> _WHAT THIS TASK INVOLVES_
Exactly the lines starting at the line containing "(** ** The default" and ending at the line containing "intros Hne. destruct" are to be written out from the listing below, both included.

> _STUDY MATERIAL_
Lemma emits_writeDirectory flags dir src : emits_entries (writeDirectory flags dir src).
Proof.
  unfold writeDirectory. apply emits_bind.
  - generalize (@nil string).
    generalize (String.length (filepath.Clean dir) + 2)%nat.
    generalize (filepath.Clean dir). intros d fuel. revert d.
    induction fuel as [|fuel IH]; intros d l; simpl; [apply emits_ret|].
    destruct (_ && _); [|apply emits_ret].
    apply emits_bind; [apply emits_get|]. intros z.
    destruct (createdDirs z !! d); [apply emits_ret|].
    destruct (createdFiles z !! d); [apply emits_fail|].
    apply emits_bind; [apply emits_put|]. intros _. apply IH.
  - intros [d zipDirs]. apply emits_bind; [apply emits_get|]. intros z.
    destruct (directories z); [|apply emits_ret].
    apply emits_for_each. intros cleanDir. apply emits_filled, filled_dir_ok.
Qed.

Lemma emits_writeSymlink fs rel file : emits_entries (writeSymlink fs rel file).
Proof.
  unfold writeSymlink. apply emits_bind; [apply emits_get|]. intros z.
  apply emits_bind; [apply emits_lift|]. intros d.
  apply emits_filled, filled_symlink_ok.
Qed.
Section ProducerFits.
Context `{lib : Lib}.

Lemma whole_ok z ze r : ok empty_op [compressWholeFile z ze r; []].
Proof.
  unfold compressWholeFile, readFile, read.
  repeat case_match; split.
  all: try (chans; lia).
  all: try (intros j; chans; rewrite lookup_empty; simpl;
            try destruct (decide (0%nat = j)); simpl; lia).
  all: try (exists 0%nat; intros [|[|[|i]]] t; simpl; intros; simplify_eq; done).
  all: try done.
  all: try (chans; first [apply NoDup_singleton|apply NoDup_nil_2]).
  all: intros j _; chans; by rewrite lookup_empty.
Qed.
* * *
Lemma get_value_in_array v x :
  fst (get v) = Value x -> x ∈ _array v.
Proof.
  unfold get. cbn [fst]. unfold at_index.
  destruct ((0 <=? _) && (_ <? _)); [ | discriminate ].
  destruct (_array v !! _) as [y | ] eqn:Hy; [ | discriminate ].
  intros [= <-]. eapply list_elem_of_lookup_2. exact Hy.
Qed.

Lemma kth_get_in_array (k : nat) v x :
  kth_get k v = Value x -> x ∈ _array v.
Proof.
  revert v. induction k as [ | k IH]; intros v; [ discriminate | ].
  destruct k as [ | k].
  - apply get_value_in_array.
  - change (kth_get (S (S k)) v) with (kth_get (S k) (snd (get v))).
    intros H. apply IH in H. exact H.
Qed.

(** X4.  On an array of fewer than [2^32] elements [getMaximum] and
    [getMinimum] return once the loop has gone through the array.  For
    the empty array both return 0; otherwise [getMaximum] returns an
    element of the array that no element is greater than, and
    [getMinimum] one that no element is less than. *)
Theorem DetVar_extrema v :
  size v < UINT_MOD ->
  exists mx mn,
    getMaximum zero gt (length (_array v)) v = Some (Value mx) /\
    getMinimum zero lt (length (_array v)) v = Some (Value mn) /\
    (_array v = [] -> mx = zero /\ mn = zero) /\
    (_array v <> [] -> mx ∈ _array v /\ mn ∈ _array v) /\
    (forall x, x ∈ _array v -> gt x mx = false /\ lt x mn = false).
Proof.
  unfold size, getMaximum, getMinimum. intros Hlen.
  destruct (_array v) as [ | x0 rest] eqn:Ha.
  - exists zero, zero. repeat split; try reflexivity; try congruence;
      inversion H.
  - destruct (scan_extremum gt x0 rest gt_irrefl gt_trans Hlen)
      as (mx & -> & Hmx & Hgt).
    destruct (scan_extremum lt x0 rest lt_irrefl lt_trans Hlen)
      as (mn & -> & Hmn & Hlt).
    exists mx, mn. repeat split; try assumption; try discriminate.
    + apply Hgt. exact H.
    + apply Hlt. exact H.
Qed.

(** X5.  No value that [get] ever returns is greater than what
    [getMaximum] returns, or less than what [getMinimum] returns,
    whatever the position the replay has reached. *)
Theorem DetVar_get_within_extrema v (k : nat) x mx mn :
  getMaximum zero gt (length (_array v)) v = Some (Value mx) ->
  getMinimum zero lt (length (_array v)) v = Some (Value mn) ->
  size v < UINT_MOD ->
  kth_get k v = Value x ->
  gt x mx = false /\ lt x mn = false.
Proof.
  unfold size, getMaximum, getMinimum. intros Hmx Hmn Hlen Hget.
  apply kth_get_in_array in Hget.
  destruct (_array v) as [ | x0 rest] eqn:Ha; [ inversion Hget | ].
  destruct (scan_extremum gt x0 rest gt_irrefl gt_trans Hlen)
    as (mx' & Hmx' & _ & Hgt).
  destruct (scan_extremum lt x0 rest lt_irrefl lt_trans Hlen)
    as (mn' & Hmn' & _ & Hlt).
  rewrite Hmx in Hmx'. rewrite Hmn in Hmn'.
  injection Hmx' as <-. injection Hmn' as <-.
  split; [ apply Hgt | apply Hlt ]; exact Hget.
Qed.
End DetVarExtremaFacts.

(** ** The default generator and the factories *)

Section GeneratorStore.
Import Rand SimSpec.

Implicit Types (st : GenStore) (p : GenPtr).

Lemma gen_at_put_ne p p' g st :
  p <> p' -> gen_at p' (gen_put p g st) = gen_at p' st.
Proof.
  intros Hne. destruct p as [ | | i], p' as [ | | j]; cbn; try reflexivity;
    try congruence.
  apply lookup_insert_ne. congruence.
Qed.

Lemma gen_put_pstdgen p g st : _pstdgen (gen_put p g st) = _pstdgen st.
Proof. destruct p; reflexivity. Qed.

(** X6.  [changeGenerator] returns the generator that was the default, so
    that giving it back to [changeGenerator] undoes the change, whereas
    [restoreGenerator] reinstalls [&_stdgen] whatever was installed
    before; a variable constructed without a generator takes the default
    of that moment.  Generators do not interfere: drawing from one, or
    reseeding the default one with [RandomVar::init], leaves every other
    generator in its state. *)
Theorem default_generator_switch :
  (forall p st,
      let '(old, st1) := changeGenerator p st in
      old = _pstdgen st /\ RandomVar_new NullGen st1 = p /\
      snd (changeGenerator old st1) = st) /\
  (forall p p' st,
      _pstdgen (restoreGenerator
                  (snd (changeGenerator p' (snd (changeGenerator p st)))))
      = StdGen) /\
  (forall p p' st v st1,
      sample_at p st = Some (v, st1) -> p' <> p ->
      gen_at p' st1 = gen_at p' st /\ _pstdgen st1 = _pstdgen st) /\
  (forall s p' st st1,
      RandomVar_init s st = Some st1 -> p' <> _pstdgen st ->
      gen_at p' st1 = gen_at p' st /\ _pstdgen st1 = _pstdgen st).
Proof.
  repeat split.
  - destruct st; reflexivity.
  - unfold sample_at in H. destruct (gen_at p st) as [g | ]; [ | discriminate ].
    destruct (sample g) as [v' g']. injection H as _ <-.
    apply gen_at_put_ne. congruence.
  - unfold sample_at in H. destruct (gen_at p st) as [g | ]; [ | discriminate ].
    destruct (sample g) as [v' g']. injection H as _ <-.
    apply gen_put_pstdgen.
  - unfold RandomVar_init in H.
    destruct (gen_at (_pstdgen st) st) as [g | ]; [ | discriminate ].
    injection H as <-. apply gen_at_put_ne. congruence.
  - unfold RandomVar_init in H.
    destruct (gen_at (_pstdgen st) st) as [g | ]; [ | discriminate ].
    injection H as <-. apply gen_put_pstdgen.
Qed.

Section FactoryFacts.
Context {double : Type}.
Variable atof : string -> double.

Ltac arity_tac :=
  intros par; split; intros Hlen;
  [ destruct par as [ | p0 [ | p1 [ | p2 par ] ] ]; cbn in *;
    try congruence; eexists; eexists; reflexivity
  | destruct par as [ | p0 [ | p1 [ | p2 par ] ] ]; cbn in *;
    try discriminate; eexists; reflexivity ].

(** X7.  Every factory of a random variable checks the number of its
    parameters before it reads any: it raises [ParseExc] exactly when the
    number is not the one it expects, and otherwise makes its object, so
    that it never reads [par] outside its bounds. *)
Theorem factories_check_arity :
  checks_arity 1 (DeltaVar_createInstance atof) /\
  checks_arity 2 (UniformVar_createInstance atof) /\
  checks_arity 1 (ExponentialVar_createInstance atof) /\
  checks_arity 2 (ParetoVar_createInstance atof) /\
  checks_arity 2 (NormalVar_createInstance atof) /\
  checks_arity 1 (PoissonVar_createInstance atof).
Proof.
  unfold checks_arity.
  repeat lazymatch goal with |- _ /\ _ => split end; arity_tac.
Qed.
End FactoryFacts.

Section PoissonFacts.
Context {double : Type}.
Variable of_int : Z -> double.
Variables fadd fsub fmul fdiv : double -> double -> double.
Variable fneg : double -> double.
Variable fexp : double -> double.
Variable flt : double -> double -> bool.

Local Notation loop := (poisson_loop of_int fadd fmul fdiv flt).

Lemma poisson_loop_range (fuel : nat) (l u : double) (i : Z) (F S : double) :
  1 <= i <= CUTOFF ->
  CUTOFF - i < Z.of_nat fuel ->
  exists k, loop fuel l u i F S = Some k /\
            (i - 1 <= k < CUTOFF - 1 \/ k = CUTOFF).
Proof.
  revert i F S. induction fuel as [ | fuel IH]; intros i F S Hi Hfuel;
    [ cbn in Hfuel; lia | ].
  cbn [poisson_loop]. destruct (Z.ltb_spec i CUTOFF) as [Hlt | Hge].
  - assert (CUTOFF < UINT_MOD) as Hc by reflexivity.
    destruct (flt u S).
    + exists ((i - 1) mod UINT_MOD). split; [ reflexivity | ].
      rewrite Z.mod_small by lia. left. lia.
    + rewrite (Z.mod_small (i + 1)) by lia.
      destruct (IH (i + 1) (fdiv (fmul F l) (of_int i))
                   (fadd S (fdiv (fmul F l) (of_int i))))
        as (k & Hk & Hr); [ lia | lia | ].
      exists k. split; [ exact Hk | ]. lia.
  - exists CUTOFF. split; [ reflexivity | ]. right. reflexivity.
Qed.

> _EXERCISE OUTPUT_
(** ** The default generator and the factories *)

Section GeneratorStore.
Import Rand SimSpec.

Implicit Types (st : GenStore) (p : GenPtr).

Lemma gen_at_put_ne p p' g st :
  p <> p' -> gen_at p' (gen_put p g st) = gen_at p' st.
Proof.
  intros Hne. destruct p as [ | | i], p' as [ | | j]; cbn; try reflexivity;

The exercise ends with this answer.